Conflits et agriculture, facteurs de pauvreté
L’extrême pauvreté des enfants n’a pas diminué autant que celle des adultes : une plus grande part des pauvres dans le monde étaient des enfants en 2017, par rapport à 2013. 64 millions de plus d’enfants africains vivent dans l’extrême pauvreté
Toutes les régions du monde ont connu des niveaux variables de diminution de l’extrême pauvreté chez les enfants, à l’exception de l’Afrique subsaharienne, qui a connu une augmentation de 64 millions du nombre absolu d’enfants luttant pour survivre avec 1,90 dollar par jour, passant de 170 millions en 2013 à 234 millions en 2017.
La pauvreté des enfants est plus répandue dans les pays fragiles et touchés par des conflits, où plus de 40 % des enfants vivent dans des ménages extrêmement pauvres, contre près de 15 % des enfants dans d’autres pays, selon l’analyse.
L’analyse note également que plus de 70 % des enfants en situation d’extrême pauvreté vivent dans un ménage dont le chef de famille travaille dans l’agriculture.
La protection sociale cruciale pendant la Covid et pour la reprise
La crise actuelle de la Covid-19 continuera à avoir un impact disproportionné sur les enfants, les femmes et les filles, menaçant d’annuler les progrès durement acquis en matière d’égalité des sexes.
Les mesures de protection sociale ont un rôle crucial à jouer pour atténuer les mécanismes d’adaptation des pauvres et des personnes vulnérables, tant dans la réponse immédiate à la COVID-19 que dans la reprise à plus long terme.
Les bienfaits des transferts d’argent liquide
Les données de la Banque mondiale et de l’UNICEF suggèrent que la plupart des pays ont répondu à la crise en développant les programmes de protection sociale, notamment les transferts d’argent liquide.
Les transferts d’argent liquide constituent une plateforme pour les investissements à plus long terme dans le capital humain.
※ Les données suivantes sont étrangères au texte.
(* ===== verification/Bytes.v ===== *)
(** * Byte slices

    A Go [[]byte] is a list of integers in [0, 256). Indexing and slicing out
    of range panics in Go: reads are in the option monad, [None] being the
    panic, so that "never panics" is a theorem about each function. Go's slice
    expression allows the upper bound to reach the capacity; [slice] refuses it
    already above the length, which is stricter. *)

From S2P Require Import Prelude.

Local Open Scope Z_scope.

Definition byte_ok (b : Z) : Prop := 0 ≤ b < 256.
Definition bytes_ok (l : list Z) : Prop := Forall byte_ok l.

Definition u8 (z : Z) : Z := z mod 2 ^ 8.
Definition u16 (z : Z) : Z := z mod 2 ^ 16.
Definition u32 (z : Z) : Z := z mod 2 ^ 32.

(** [b[lo:hi]] *)
Definition slice (b : list Z) (lo hi : nat) : option (list Z) :=
  if (lo <=? hi)%nat && (hi <=? length b)%nat then Some (take (hi - lo) (drop lo b)) else None.

(** binary.BigEndian.Uint16 and Uint32, of a slice that starts at [i]. *)
Definition Uint16 (b : list Z) (i : nat) : option Z :=
  x ← b !! i; y ← b !! (i + 1)%nat; Some (256 * x + y).

Definition Uint32 (b : list Z) (i : nat) : option Z :=
  x ← Uint16 b i; y ← Uint16 b (i + 2); Some (65536 * x + y).

(** binary.BigEndian.AppendUint16 *)
Definition AppendUint16 (b : list Z) (v : Z) : list Z := b ++ [u16 v / 256; v mod 256].

(** binary.BigEndian.PutUint16 and PutUint32 at offset [i] *)
Definition PutUint16 (b : list Z) (i : nat) (v : Z) : option (list Z) :=
  if (i + 2 <=? length b)%nat
  then Some (<[i := u16 v / 256]> (<[(i + 1)%nat := v mod 256]> b)) else None.

Definition PutUint32 (b : list Z) (i : nat) (v : Z) : option (list Z) :=
  b ← PutUint16 b i (u32 v / 65536); PutUint16 b (i + 2) v.

(** [b[i] = v] *)
Definition set_byte (b : list Z) (i : nat) (v : Z) : option (list Z) :=
  if (i <? length b)%nat then Some (<[i := v]> b) else None.

(** ** Lemmas *)

Lemma slice_spec b lo hi l :
  slice b lo hi = Some l ↔ (lo ≤ hi ≤ length b)%nat ∧ l = take (hi - lo) (drop lo b).
Proof.
  unfold slice. destruct (_ && _) eqn:E.
  - breflect. split; [intros [= <-]; auto|by intros [_ ->]].
  - apply andb_false_iff in E. split; [done|]. intros [[? ?] _]. destruct E; breflect; lia.
Qed.

Lemma slice_is_Some b lo hi : (lo ≤ hi ≤ length b)%nat → slice b lo hi = Some (take (hi - lo) (drop lo b)).
Proof. intros. by apply slice_spec. Qed.

Lemma Uint16_is_Some b i : (i + 1 < length b)%nat → is_Some (Uint16 b i).
Proof.
  intros H. unfold Uint16.
  destruct (lookup_lt_is_Some_2 b i) as [x ->]; [lia|].
  destruct (lookup_lt_is_Some_2 b (i + 1)) as [y ->]; [lia|]. simpl. eauto.
Qed.

Lemma Uint32_is_Some b i : (i + 3 < length b)%nat → is_Some (Uint32 b i).
Proof.
  intros H. unfold Uint32.
  destruct (Uint16_is_Some b i) as [x ->]; [lia|].
  destruct (Uint16_is_Some b (i + 2)) as [y ->]; [lia|]. simpl. eauto.
Qed.

Lemma bytes_ok_lookup l i x : bytes_ok l → l !! i = Some x → 0 ≤ x < 256.
Proof. intros H Hi. by apply (Forall_lookup_1 _ _ _ _ H Hi). Qed.

Lemma Uint16_bound b i v : bytes_ok b → Uint16 b i = Some v → 0 ≤ v < 65536.
Proof.
  intros Hb. unfold Uint16. destruct (b !! i) as [x|] eqn:Ex; [|done].
  destruct (b !! (i + 1)%nat) as [y|] eqn:Ey; [|done]. intros [= <-].
  pose proof (bytes_ok_lookup _ _ _ Hb Ex). pose proof (bytes_ok_lookup _ _ _ Hb Ey). lia.
Qed.

Lemma Uint32_bound b i v : bytes_ok b → Uint32 b i = Some v → 0 ≤ v < 2 ^ 32.
Proof.
  intros Hb. unfold Uint32. destruct (Uint16 b i) as [x|] eqn:Ex; [|done].
  destruct (Uint16 b (i + 2)) as [y|] eqn:Ey; [|done]. intros [= <-].
  pose proof (Uint16_bound _ _ _ Hb Ex). pose proof (Uint16_bound _ _ _ Hb Ey). lia.
Qed.

Lemma PutUint16_spec b i v b' :
  PutUint16 b i v = Some b' ↔
  (i + 2 ≤ length b)%nat ∧ b' = <[i := u16 v / 256]> (<[(i + 1)%nat := v mod 256]> b).
Proof.
  unfold PutUint16. destruct (_ <=? _)%nat eqn:E; breflect; split.
  - by intros [= <-].
  - by intros [_ ->].
  - done.
  - intros [? _]. lia.
Qed.

Lemma PutUint16_length b i v b' : PutUint16 b i v = Some b' → length b' = length b.
Proof. intros [_ ->]%PutUint16_spec. by rewrite !length_insert. Qed.

Lemma u16_split v : 256 * (u16 v / 256) + v mod 256 = u16 v.
Proof.
  unfold u16. rewrite (Z.div_mod (v mod 2 ^ 16) 256) at 2 by lia. f_equal.
  symmetry. apply Z.mod_mod_divide. by exists 256.
Qed.

Lemma PutUint16_same b i v b' : PutUint16 b i v = Some b' → Uint16 b' i = Some (u16 v).
Proof.
  intros [Hl ->]%PutUint16_spec. unfold Uint16.
  rewrite list_lookup_insert_eq by (rewrite length_insert; lia).
  rewrite list_lookup_insert_ne, list_lookup_insert_eq by lia. simpl. by rewrite u16_split.
Qed.

Lemma PutUint16_other b i v b' j :
  PutUint16 b i v = Some b' → (j < i ∨ i + 1 < j)%nat → b' !! j = b !! j.
Proof. intros [Hl ->]%PutUint16_spec Hj. rewrite !list_lookup_insert_ne by lia. done. Qed.

Lemma Uint16_ext b b' i :
  b' !! i = b !! i → b' !! (i + 1)%nat = b !! (i + 1)%nat → Uint16 b' i = Uint16 b i.
Proof. unfold Uint16. by intros -> ->. Qed.

Lemma u32_idemp v : u32 (u32 v) = u32 v.
Proof. by apply Z.mod_mod. Qed.

Lemma u32_bound v : 0 ≤ u32 v < 2 ^ 32.
Proof. by apply Z.mod_pos_bound. Qed.

Lemma u16_small v : 0 ≤ v < 65536 → u16 v = v.
Proof. apply Z.mod_small. Qed.

Lemma u8_bounds v : byte_ok (v mod 256).
Proof. apply Z.mod_pos_bound. lia. Qed.

Lemma u16_hi_bounds v : byte_ok (u16 v / 256).
Proof.
  unfold byte_ok, u16. pose proof (Z.mod_pos_bound v (2 ^ 16) ltac:(lia)).
  split; [apply Z.div_pos; lia|apply Z.div_lt_upper_bound; lia].
Qed.

Lemma bytes_ok_insert b i v : bytes_ok b → byte_ok v → bytes_ok (<[i := v]> b).
Proof. intros Hb Hv. by apply Forall_insert. Qed.

Lemma PutUint16_ok b i v b' : PutUint16 b i v = Some b' → bytes_ok b → bytes_ok b'.
Proof. intros [_ ->]%PutUint16_spec Hb. auto using bytes_ok_insert, u8_bounds, u16_hi_bounds. Qed.

Lemma PutUint16_is_Some b i v : (i + 2 ≤ length b)%nat → is_Some (PutUint16 b i v).
Proof. intros H. eexists. by apply PutUint16_spec. Qed.

Lemma Uint16_put_other b i v b' j :
  PutUint16 b i v = Some b' → (j + 1 < i ∨ i + 1 < j)%nat → Uint16 b' j = Uint16 b j.
Proof. intros H Hj. apply Uint16_ext; apply (PutUint16_other _ _ _ _ _ H); lia. Qed.

(** ** Views: a write inside a slice is a write to the slice *)

Lemma set_byte_spec b i v b' : set_byte b i v = Some b' ↔ (i < length b)%nat ∧ b' = <[i := v]> b.
Proof.
  unfold set_byte. destruct (_ <? _)%nat eqn:E; breflect; split.
  - by intros [= <-].
  - by intros [_ ->].
  - done.
  - intros [? _]. lia.
Qed.

(** Clearing two neighbouring bytes is writing a zero word. *)
Lemma clear_word b i : (b ← set_byte b i 0; set_byte b (S i) 0) = PutUint16 b i 0.
Proof.
  unfold set_byte, PutUint16. change (u16 0 / 256) with 0. change (0 mod 256) with 0.
  destruct (i <? length b)%nat eqn:E; simpl; breflect.
  - rewrite length_insert. destruct (S i <? length b)%nat eqn:E2; breflect.
    + rewrite (proj2 (Nat.leb_le _ _)) by lia. rewrite list_insert_insert_ne by lia.
      by rewrite Nat.add_1_r.
    + by rewrite (proj2 (Nat.leb_gt _ _)) by lia.
  - by rewrite (proj2 (Nat.leb_gt _ _)) by lia.
Qed.

Lemma lookup_slice b lo hi l i :
  slice b lo hi = Some l → (i < hi - lo)%nat → l !! i = b !! (lo + i)%nat.
Proof. intros [_ ->]%slice_spec Hi. by rewrite lookup_take_lt, lookup_drop. Qed.

Lemma slice_length b lo hi l :
  slice b lo hi = Some l → length l = (hi - lo)%nat ∧ (lo ≤ hi ≤ length b)%nat.
Proof. intros [? ->]%slice_spec. rewrite length_take, length_drop. lia. Qed.

Lemma slice_ok b lo hi l : slice b lo hi = Some l → bytes_ok b → bytes_ok l.
Proof. intros [_ ->]%slice_spec Hb. by apply Forall_take, Forall_drop. Qed.

Lemma slice_ext b b' lo hi :
  length b = length b' → (∀ j, (lo ≤ j < hi)%nat → b' !! j = b !! j) → slice b' lo hi = slice b lo hi.
Proof.
  intros Hl Hj. unfold slice. rewrite Hl. destruct (_ && _) eqn:E; [|done]. breflect. f_equal.
  apply list_eq. intros i. destruct (decide (i < hi - lo)%nat).
  - rewrite !lookup_take_lt, !lookup_drop by lia. apply Hj. lia.
  - by rewrite !lookup_take_ge by lia.
Qed.

Lemma slice_put b lo hi l i v b' l' :
  slice b lo hi = Some l → PutUint16 b (lo + i) v = Some b' → PutUint16 l i v = Some l' →
  slice b' lo hi = Some l'.
Proof.
  intros Hs Hb Hl. pose proof (slice_length _ _ _ _ Hs) as [Hlen Hbnd].
  pose proof (PutUint16_length _ _ _ _ Hb). apply PutUint16_spec in Hb as [? ->], Hl as [? ->].
  apply slice_spec. split; [by rewrite !length_insert in *; lia|].
  apply slice_spec in Hs as [_ ->]. apply list_eq. intros j.
  destruct (decide (j < hi - lo)%nat) as [Hj|Hj].
  - rewrite (lookup_take_lt (drop _ (<[_ := _]> _))), lookup_drop by lia.
    destruct (decide (j = i)) as [->|]; [|destruct (decide (j = i + 1)%nat) as [->|]].
    + rewrite !list_lookup_insert_eq by (rewrite ?length_insert; lia). done.
    + rewrite !list_lookup_insert_ne by lia. rewrite Nat.add_assoc, list_lookup_insert_eq by lia.
      by rewrite list_lookup_insert_ne, list_lookup_insert_eq by lia.
    + rewrite !list_lookup_insert_ne by lia. by rewrite lookup_take_lt, lookup_drop.
  - rewrite (lookup_take_ge (drop _ (<[_ := _]> _))) by lia. apply lookup_ge_None_2.
    rewrite !length_insert. lia.
Qed.

Lemma lor_byte x y : byte_ok x → byte_ok y → byte_ok (Z.lor x y).
Proof.
  unfold byte_ok. intros Hx Hy. assert (0 ≤ Z.lor x y) by (apply Z.lor_nonneg; lia).
  split; [done|]. destruct (decide (Z.lor x y = 0)) as [->|Hn]; [lia|].
  change 256 with (2 ^ 8). apply Z.log2_lt_pow2; [lia|]. rewrite Z.log2_lor by lia.
  assert (∀ z, 0 ≤ z < 256 → Z.log2 z < 8) as Hz.
  { intros z Hz. destruct (decide (z = 0)) as [->|]; [done|]. apply Z.log2_lt_pow2; lia. }
  apply Z.max_lub_lt; by apply Hz.
Qed.

#[export] Hint Resolve u8_bounds u16_hi_bounds bytes_ok_insert : caspian.
(* ===== verification/Redact.v ===== *)
(** * Redaction of engine messages

    engine/redact.go: the messages of the proxy engine go through [Redact]
    before anything keeps or shows them. The patterns are those of the source,
    as values of [Regex.re]. *)

From S2P Require Import Prelude GoStrings Regex.

(** ** The operations of redact.go *)

Definition markerPrefix : bytes := lit "[redacted ".

Definition mask (v : bytes) : bytes :=
  markerPrefix ++ lit (Itoa (Z.of_nat (rune_count v))) ++ lit " chars]".

Definition quote : re := Cls (Ascii.eqb dquote).
Definition spaces_re : re := Star spacec.
Definition colon : re := Cls (Ascii.eqb ":").
(** A value: a byte that is no space and all that follows, with the offset of its group recorded. *)
Definition tail_value : re :=
  Cat Open (Cat (Cls (fun c => negb (spacec c)))
           (Cat (Star (fun c => negb (Ascii.eqb c "010"))) EndText)).

Definition key_names : re :=
  one_of
    [word (lit "privateKey"); word (lit "publicKey"); word (lit "password");
     word (lit "mldsa65Seed"); word (lit "mldsa65Verify");
     Cat (word (lit "shortIds["))
         (Cat (Cls digit) (Cat (Star digit) (Cls (Ascii.eqb "]"))));
     word (lit "shortIds"); word (lit "shortId"); word (lit "id")].

Definition keyedTail : re :=
  Cat Open (Cat quote (Cat key_names (Cat quote
    (Cat spaces_re (Cat colon (Cat spaces_re tail_value)))))).

Definition unkeyedTail : re :=
  Cat Open (Cat (one_of [word (lit "can not be the same value"); word (lit "invalid UUID")])
    (Cat spaces_re (Cat colon (Cat spaces_re tail_value)))).

Definition hexc (c : ascii) : bool := digit c || in_range "a" "f" c || in_range "A" "F" c.
Definition dash : re := Cls (Ascii.eqb "-").

Definition uuidShape : re :=
  Cat WordB (Cat (Rep 8 hexc) (Cat dash (Cat (Rep 4 hexc) (Cat dash (Cat (Rep 4 hexc)
    (Cat dash (Cat (Rep 4 hexc) (Cat dash (Cat (Rep 12 hexc) WordB))))))))).

Definition b64c (c : ascii) : bool :=
  letter c || digit c || Ascii.eqb c "_" || Ascii.eqb c "-".

Definition base64URLShape : re := Cat (Rep 32 b64c) (Star b64c).

(** The last group of the modelled tail patterns runs to the end of the
    segment, so its text is the one remaining where it opened. *)
Definition replaceTail (segment : bytes) (r : re) : bytes :=
  match find r None segment with
  | Some (value :: _, _) =>
      if decide (markerPrefix `prefix_of` value) then segment
      else take (List.length segment - List.length value) segment ++ mask value
  | _ => segment
  end.

Definition replaceShape (segment : bytes) (r : re) : bytes :=
  ReplaceAllStringFunc r segment mask.

Definition redactSegment (segment : bytes) : bytes :=
  let segment := replaceTail segment keyedTail in
  let segment := replaceTail segment unkeyedTail in
  let segment := replaceShape segment uuidShape in
  replaceShape segment base64URLShape.

Definition redactLine (line : bytes) : bytes :=
  JoinWith (lit " > ") (redactSegment <$> SplitOn line (lit " > ")).

Definition newline : bytes := ["010"%char].

Definition redact_bytes (msg : bytes) : bytes :=
  match msg with
  | [] => msg
  | _ => JoinWith newline (redactLine <$> SplitOn msg newline)
  end.

Definition Redact (msg : string) : string :=
  String.string_of_list_ascii (redact_bytes (lit msg)).

Definition ContainsSecretShape (s : string) : bool :=
  MatchString uuidShape (lit s) || MatchString base64URLShape (lit s).

(** Messages of redact_test.go and the ones the source quotes. *)
Definition q (s : string) : string := (String dquote s ++ String dquote "")%string.

Example redact_key :
  Redact ("infra/conf: failed > invalid " ++ q "privateKey" ++ ": abc def")%string
  = ("infra/conf: failed > invalid " ++ q "privateKey" ++ ": [redacted 7 chars]")%string.
Proof. vm_compute. reflexivity. Qed.

Example redact_uuid :
  Redact "reverse: user 66ad4540-b58c-4ad2-9926-ea63445a9b57 doesn't exist anymore"
  = "reverse: user [redacted 36 chars] doesn't exist anymore".
Proof. vm_compute. reflexivity. Qed.

Example redact_spider :
  Redact ("invalid " ++ q "spiderX" ++ ": foo")%string = ("invalid " ++ q "spiderX" ++ ": foo")%string.
Proof. vm_compute. reflexivity. Qed.

(** ** No run of key characters survives *)

(** No [n] bytes of the class [p] in a row. *)
Fixpoint no_run (p : ascii → bool) (n : nat) (s : bytes) : Prop :=
  match s with [] => True | _ :: s' => (run_len p s < n)%nat ∧ no_run p n s' end.

Section Runs.
Context (p : ascii → bool) (n : nat) (Hn : (0 < n)%nat).

Lemma no_run_app s t : no_run p n s → no_run p n t → run_len p t = 0%nat → no_run p n (s ++ t).
Proof.
  intros Hs Ht H0. induction s as [|a s IH]; [done|]. destruct Hs as [Ha Hs].
  split; [|by apply IH]. clear -Ha H0.
  assert (run_len p (s ++ t) = run_len p s) as E.
  { clear Ha. induction s as [|b s IH]; simpl; [done|]. by rewrite IH. }
  simpl in *. by rewrite E.
Qed.

Lemma no_run_short s : (List.length s < n)%nat → no_run p n s.
Proof.
  induction s as [|a s IH]; simpl; [done|]. intros H. split; [|apply IH; lia].
  pose proof (run_len_le p (a :: s)). simpl in *. lia.
Qed.

(** Bytes outside the class separate runs. *)
Lemma no_run_sep sep t : Forall (fun c => p c = false) sep → no_run p n t → no_run p n (sep ++ t).
Proof. intros H Ht. induction H as [|c sep Hc _ IH]; simpl; [done|]. by rewrite Hc. Qed.

Lemma run_len_sep sep t :
  Forall (fun c => p c = false) sep → run_len p t = 0%nat → run_len p (sep ++ t) = 0%nat.
Proof. intros H Ht. destruct H as [|c sep Hc _]; simpl; [done|]. by rewrite Hc. Qed.

Lemma no_run_join c sep l :
  Forall (fun c => p c = false) (c :: sep) → Forall (no_run p n) l → no_run p n (JoinWith (c :: sep) l).
Proof.
  intros Hs Hl. induction Hl as [|w [|w' l] Hw Hl IH]; [done|done|].
  cbn [JoinWith] in *. apply no_run_app; [done|by apply no_run_sep|].
  inversion_clear Hs as [|? ? Hc _]. simpl. by rewrite Hc.
Qed.

(** Replacing every run of at least [n] bytes of the class by texts that hold
    no such run, and end and start outside the class, leaves none. *)
Lemma replace_no_run f B s : ∀ skip pv,
  (∀ v, (List.length v ≤ B)%nat → no_run p n (f v) ∧ ∀ t, run_len p (f v ++ t) = 0%nat) →
  (List.length s ≤ B)%nat →
  let out := replace_go (Cat (Rep n p) (Star p)) f skip pv s in
  no_run p n out ∧
  (run_len p out ≤ let m := run_len p (drop skip s) in if decide (m < n)%nat then m else 0)%nat.
Proof using Hn.
  induction s as [|c s IH]; intros skip pv Hf HB; cbn [replace_go].
  { by destruct skip; simpl; case_decide. }
  cbn [List.length] in HB. assert (List.length s ≤ B)%nat as HB' by lia.
  destruct skip as [|k]; [|by apply IH].
  rewrite match_run. destruct (Nat.leb_spec n (run_len p (c :: s))) as [Hr|Hr].
  - pose proof (run_len_le p (c :: s)) as Hle. rewrite length_drop.
    replace (List.length (c :: s) - (List.length (c :: s) - run_len p (c :: s)))%nat
      with (run_len p (c :: s)) by lia.
    set (m := run_len p (c :: s)) in *.
    destruct (Hf (take m (c :: s))) as [Hv H0]; [rewrite length_take; simpl; lia|].
    destruct (IH (m - 1)%nat (Some c) Hf HB') as [I1 I2].
    replace (drop (m - 1) s) with (drop m (c :: s)) in I2
      by (replace m with (S (m - 1)) at 1 by lia; done).
    unfold m in I2 at 2. rewrite run_drop in I2. rewrite decide_True in I2 by lia.
    split; [apply no_run_app; [done|done|lia]|]. rewrite H0. lia.
  - destruct (IH 0%nat (Some c) Hf HB') as [I1 I2]. rewrite drop_0 in I2 |- *.
    rewrite decide_True by lia. simpl in Hr |- *.
    destruct (p c); [|split; [split; [lia|done]|lia]].
    rewrite decide_True in I2 by lia. split; [split; [lia|done]|lia].
Qed.

End Runs.

(** Decimal numbers below ten to the [k] have at most [k] digits. *)
Lemma digits_length fuel : ∀ k n acc,
  (0 < k)%nat → (n < 10 ^ N.of_nat k)%N →
  (String.length (digits_fuel fuel n acc) ≤ k + String.length acc)%nat.
Proof.
  induction fuel as [|f IH]; intros k n acc Hk Hn; cbn [digits_fuel]; [lia|].
  destruct (n / 10 =? 0)%N eqn:E; [simpl; lia|]. apply N.eqb_neq in E.
  destruct k as [|[|k]]; [lia| |].
  { exfalso. apply E. apply N.div_small. exact Hn. }
  etransitivity; [apply (IH (S k)); [lia|]|simpl; lia].
  apply N.Div0.div_lt_upper_bound.
  rewrite (Nat2N.inj_succ (S k)), N.pow_succ_r' in Hn. lia.
Qed.

Lemma Itoa_length n : (Z.of_nat n < 10 ^ 31)%Z → (List.length (lit (Itoa (Z.of_nat n))) ≤ 31)%nat.
Proof.
  intros H. unfold Itoa. replace (Z.of_nat n <? 0)%Z with false by lia.
  unfold lit. rewrite <- (String.string_of_list_ascii_of_string (digits_fuel _ _ _)) at 1.
  set (d := digits_fuel _ _ _).
  assert (∀ s, List.length (String.list_ascii_of_string s) = String.length s) as Hl
    by (induction s; simpl; congruence).
  rewrite Hl, String.string_of_list_ascii_of_string. unfold d.
  etransitivity; [apply (digits_length _ 31)|simpl; lia]; [lia|].
  change (N.of_nat 31) with 31%N. lia.
Qed.

Lemma b64_marks : Forall (fun c => b64c c = false) (lit " ") ∧ Forall (fun c => b64c c = false) (lit " > ")
  ∧ Forall (fun c => b64c c = false) newline.
Proof. split_and!; repeat constructor. Qed.

(** What replaces a value holds no long run, whatever the value. *)
Lemma mask_no_run v : (Z.of_nat (List.length v) < 10 ^ 31)%Z →
  no_run b64c 32 (mask v) ∧ ∀ t, run_len b64c (mask v ++ t) = 0%nat.
Proof.
  intros Hv. split; [|done]. unfold mask.
  change markerPrefix with (lit "[redacted" ++ lit " "). rewrite <- app_assoc.
  apply no_run_app; [by vm_compute; repeat split; lia| |done].
  apply no_run_sep; [lia|apply b64_marks|].
  apply no_run_app; [|by vm_compute; repeat split; lia|done].
  apply no_run_short; [lia|]. eapply Nat.le_lt_trans; [apply Itoa_length|lia].
  pose proof (count_go_le v 0). unfold rune_count. lia.
Qed.

(** ** Lengths: the earlier stages add at most a bounded text *)

Lemma mask_length v : (Z.of_nat (List.length v) < 10 ^ 31)%Z → (List.length (mask v) ≤ 48)%nat.
Proof.
  intros Hv. unfold mask. rewrite !length_app.
  pose proof (Itoa_length (rune_count v)) as H. pose proof (count_go_le v 0).
  change (List.length markerPrefix) with 10%nat. change (List.length (lit " chars]")) with 7%nat.
  unfold rune_count in *. lia.
Qed.

Lemma replaceTail_length s r : (Z.of_nat (List.length s) < 10 ^ 31)%Z →
  (List.length (replaceTail s r) ≤ List.length s + 48)%nat.
Proof.
  intros Hs. unfold replaceTail. destruct (find r None s) as [[[|v caps] rest]|] eqn:E; [lia| |lia].
  case_decide; [lia|]. apply find_sound in E as (_ & _ & _ & _ & _ & _ & Hc).
  inversion_clear Hc as [|? ? [w Hw] _].
  assert (List.length v ≤ List.length s)%nat by (subst s; rewrite length_app; lia).
  rewrite length_app, length_take. pose proof (mask_length v). lia.
Qed.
Selon l’étude, lorsqu’ils sont combinés à d’autres mesures de développement de l’enfant et associés à la fourniture de services sociaux de qualité, les transferts d’argent liquide se sont avérés efficaces pour lutter contre la pauvreté monétaire et multidimensionnelle et améliorer la santé, la nutrition et les résultats cognitifs et non cognitifs des enfants.
Toutefois, nombre de ces mesures sont à court terme et ne sont pas adaptées à l’ampleur et à la nature à long terme de la reprise attendue.
Il est plus important que jamais pour les gouvernements de renforcer et d’ajuster leurs systèmes et programmes de protection sociale afin de se préparer aux chocs futurs, soulignent la Banque Mondiale et l’UNICEF, appelant notamment à innover pour assurer la viabilité financière, à renforcer les cadres juridiques et institutionnels, à protéger le capital humain, à étendre les prestations familiales et pour enfants à long terme et à investir dans des politiques favorables à la famille, comme le congé parental payé et des services de garde d’enfants de qualité pour tous.